2 Avverso la suddetta sentenza hanno proposto ricorso per cassazione i difensori di NOME, NOME, NOME e NOME denunciando i motivi di annullamento, di seguito sintetizzati conformemente al disposto dell’art. 173 disp. att. cod. proc. pen.
2.1. Ricorso di NOME
2.1.1. Con il primo motivo di ricorso si deducono i vizi di violazione di legge (art. 110 cod. pen., 73 e 74 d.P.R. n. 309/1990) e di difetto di motivazione in relazione alla partecipazione all’associazione.
Deduce il difensore che tale partecipazione, dal punto di vista oggettivo, non può desumersi né dalla mera commissione di taluni reati fine né dalla circostanza che siano state intercettate conversazioni con i fornitori, poiché si tratta di elementi indicativi del mero concorso nei suddetti reati.
Difetta, poi, la motivazione in ordine all’elemento soggettivo del reato di cui all’art. 74 d.P.R. 309/1990, perché la sentenza impugnata non affronta il tema della piena consapevolezza dell’imputato di agire nell’interesse del sodalizio.
2.1.2. Con il secondo motivo di ricorso si deducono i vizi di violazione di legge e di difetto di motivazione in ordine alla affermazione di responsabilità dell’imputato per i delitto contestati ai capi n. 234 e n. 239.
Quanto al capo n. 234, si rileva che non è dato comprendere il percorso logico seguito per l’affermazione della responsabilità, in quanto la Corte si è limitata a un generico richiamo ai progressivi delle intercettazioni e all’esistenza di monitoraggi, senza ulteriori specificazioni.

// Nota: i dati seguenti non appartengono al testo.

(* ===== verification/Postgres.v ===== *)
(** * storage/postgres_store.go: the PostgreSQL store

    The statements of the store are the constructors of [sql_stmt] and
    [row_query]; the database behind them and the driver are not part of the
    program: [DBQuerier] is the interface of the code and [PgLaws] says what the
    store relies on - the statements do on the tables of [migrations/] what their
    text says ([exec_stmt]), a transaction is atomic. One transaction runs at a
    time. Embeddings have a type [V]. The pruning of a save runs in a goroutine:
    it is an operation of its own. *)

From S2P Require Import Prelude GoLang Core Json World Interfaces Memory Storage.
From stdpp Require Import base gmap strings list fin_maps.

#[local] Open Scope go_scope.

(** ** The statements

    The last one is the statement of [scripts/test_rag.go]. *)

Inductive sql_stmt (V : Type) :=
  | UpsertSession (sessionID tenantID status : string)
  | UpsertState (sessionID : string) (state_json : json)
  | InsertCheckpoint (ckptID sessionID : string) (state_json : json)
  | DeleteCheckpoints (sessionID : string) (keep : Z)
  | InsertMessage (sessionID tenantID role : string) (content_json : json) (embedding : option V)
  | DeleteMessages (sessionID : string) (keep : Z)
  | InsertSession (sessionID : string).

Arguments UpsertSession {V}.
Arguments UpsertState {V}.
Arguments InsertCheckpoint {V}.
Arguments DeleteCheckpoints {V}.
Arguments InsertMessage {V}.
Arguments DeleteMessages {V}.
Arguments InsertSession {V}.

(** The queries of one row, the document of a state. *)
Inductive row_query := SelectState (sessionID : string) | SelectCheckpoint (checkpointID : string).

(** The rows of a query: each scans to a value or fails, and [rows.Err()]. *)
Record DBRows (A : Type) := mkDBRows { rows_items : list (A + error); rows_Err : option error }.

Arguments mkDBRows {A}.
Arguments rows_items {A} d.
Arguments rows_Err {A} d.

Record DBTx (E V : Type) := mkDBTx {
  tx_Exec : context -> sql_stmt V -> M E (option error);
  tx_Commit : context -> M E (option error);
  tx_Rollback : context -> M E (option error);
}.
(** The header a client sends is accepted. *)
Lemma bearer_token_bearer tok : split_space tok = [tok] -> bearer_token ("Bearer " +:+ tok) = inl tok.
Proof.
  intros Ht. unfold bearer_token. rewrite bool_decide_eq_false_2 by done.
  change ("Bearer " +:+ tok) with ("Bearer" +:+ String (Ascii.ascii_of_nat 32) tok).
  rewrite split_space_app, Ht. done.
Qed.

Section lemmas.
Context {E : Type} `{!Has AuditLog E}.
Context (parse_token : string -> Z -> string -> option Claims).
Context (sort_Slice : list StateSnapshot -> list StateSnapshot) (Sprintf_v : any -> string).
Implicit Types s : Server E.
Implicit Types w : World E.

(** Postconditions on the runs a handler starts. *)
Definition starts (P : list Job -> Prop) (m : M E (Reply * list Job)) : Prop :=
  forall w, wp m (if_returns (fun r _ => P r.2)) w.

Lemma starts_bind {A} (P : list Job -> Prop) (m : M E A) k :
  (forall a, starts P (k a)) -> starts P (bind m k).
Proof. intros Hk w. apply ir_bind. intros a w' _. apply Hk. Qed.

Lemma starts_ret (P : list Job -> Prop) r jobs : P jobs -> starts P (ret (r, jobs)).
Proof. by intros ? w. Qed.

Definition no_run (jobs : list Job) : Prop := jobs = [].

Definition one_run (jobs : list Job) : Prop := exists j, jobs = [j].

(** Runs the tactic [t] on each leaf of a handler. *)
Ltac leaves t :=
  repeat first
    [ apply starts_ret; t
    | apply starts_bind; intros []
    | apply starts_bind; intros ?
    | case_match ].

Lemma resume_task_starts s ctx id params task : starts one_run (resume_task s ctx id params task).
Proof. unfold resume_task. leaves ltac:(by eexists). Qed.

Lemma new_task_starts s ctx id tenant params :
  starts (fun jobs => no_run jobs \/ one_run jobs) (new_task s ctx id tenant params).
Proof. unfold new_task, reply. leaves ltac:(unfold no_run, one_run; eauto). Qed.

Lemma starts_weaken (P Q : list Job -> Prop) m : (forall jobs, P jobs -> Q jobs) -> starts P m -> starts Q m.
Proof. intros HPQ Hm w. eapply wp_mono; [apply Hm|]. intros [] w'; simpl; auto. Qed.

Lemma handleSendMessage_starts s ctx claims req :
  starts (fun jobs => no_run jobs \/ one_run jobs /\ exists params,
      rpc_Params req ≫= dec_SendMessageParams = Some params /\
      SanitizeMessage (sm_Message params) = None /\
      ("agent:write" ∈ cl_Scopes claims \/ "agent:admin" ∈ cl_Scopes claims))
    (handleSendMessage s (claims_ctx ctx claims) req).
Proof.
  unfold handleSendMessage. destruct (rpc_Params req ≫= dec_SendMessageParams) as [params|] eqn:Hp;
    [|apply starts_ret; by left].
  destruct (SanitizeMessage (sm_Message params)) as [err|] eqn:Hs.
  { apply starts_bind. intros _. apply starts_ret. by left. }
  destruct (HasScope (claims_ctx ctx claims) "agent:write") eqn:Hh; [|apply starts_ret; by left].
  apply HasScope_claims in Hh. apply starts_bind. intros existing.
  assert (Hn : starts (fun jobs => no_run jobs \/ one_run jobs /\ exists params0,
    Some params = Some params0 /\ SanitizeMessage (sm_Message params0) = None /\
    ("agent:write" ∈ cl_Scopes claims \/ "agent:admin" ∈ cl_Scopes claims))
    (new_task s (claims_ctx ctx claims) (rpc_ID req) (request_tenant (claims_ctx ctx claims)) params)).
  { eapply starts_weaken, new_task_starts. naive_solver. }
  destruct existing as [task|]; [|exact Hn]. case_bool_decide; [|exact Hn].
  eapply starts_weaken, resume_task_starts. naive_solver.
Qed.

Lemma handler_no_run s ctx :
  starts no_run (handleAgentCard s) /\ (forall id, starts no_run (handleGetTask s ctx id)) /\
  starts no_run (handleCancelTask (E := E)) /\
  (forall id, starts no_run (handleGetTimeline sort_Slice s ctx id)) /\
  (forall a b, starts no_run (handleDiffCheckpoints Sprintf_v s ctx a b)) /\
  (forall req, starts no_run (handleGetTaskRPC s ctx req)) /\
  (forall req, starts no_run (handleCreatePushConfig s ctx req)).
Proof.
  unfold handleAgentCard, handleGetTask, handleCancelTask, handleGetTimeline, handleDiffCheckpoints,
    handleGetTaskRPC, handleCreatePushConfig, debug_only, reply.
  split_and!; intros; leaves ltac:(done).
Qed.

Lemma handleReplayFrom_starts s ctx claims id :
  starts (fun jobs => no_run jobs \/ one_run jobs /\
      ("agent:debug" ∈ cl_Scopes claims \/ "agent:admin" ∈ cl_Scopes claims))
    (handleReplayFrom s (claims_ctx ctx claims) id).
Proof.
  unfold handleReplayFrom, debug_only. destruct (HasScope _ _) eqn:Hh; [|apply starts_ret; by left].
  apply HasScope_claims in Hh. unfold reply, one_run. leaves ltac:(first [by left | right; eauto]).
Qed.

Lemma handleJSONRPC_starts s ctx claims body :
  starts (fun jobs => no_run jobs \/ one_run jobs /\ may_start claims (RJSONRPC body))
    (handleJSONRPC s (claims_ctx ctx claims) body).
Proof.
  unfold handleJSONRPC. destruct body as [b|]; simpl; [|apply starts_ret; by left].
  destruct (dec_RPCRequest b) as [req|] eqn:Hb; [|apply starts_ret; by left].
  destruct (handler_no_run s (claims_ctx ctx claims)) as (_ & _ & _ & _ & _ & H1 & H2).
  repeat case_bool_decide; try (apply starts_ret; by left).
  - eapply starts_weaken, handleSendMessage_starts. intros jobs [?|(? & params & ? & ? & ?)]; [by left|].
    right. split; [done|]. by eapply start_send.
  - eapply starts_weaken, H1. by left.
  - eapply starts_weaken, H2. by left.
Qed.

Anche il relazione al capo n. 239 la motivazione è generica perché si riduce nel mero rinvio alle intercettazioni e alla chiamata in correità da parte di NOME COGNOME, senza riportare il contenuto delle une e dell’altra.
2.2. Ricorso di NOME
Con l’unico motivo di ricorso si deducono i vizi di violazione di legge processuale (art. 192, comma 2, cod. proc. pen.) e di difetto di motivazione in relazione alla partecipazione all’associazione. La Corte di appello ha fondato la responsabilità del ricorrente sul contenuto di intercettazioni telefoniche e su un sms, ma tali conversazioni hanno contenuto equivoco e si prestano a letture alternative. Oltre tutto il ricorrente non ha mai preso parte all’attività di trasporto non ha mai impiegato bagagli con il doppio fondo, non ha mai contribuito a immettere nel territorio nazionale stupefacente, stante il suo allontanamento, fin dal 2018, da ogni contesto criminale, tanto che non è possibile escludere che la richiesta di denaro, rivoltagli da COGNOME in una telefonata, si riferisse a un debito contratto in passato per stupefacente acquistato per uso personale. Del resto, la circostanza che il ricorrente fosse un assuntore di stupefacente è confermata da una conversazione del 09/08/2018, con cui egli chiede ad NOME un «pezzo per sé».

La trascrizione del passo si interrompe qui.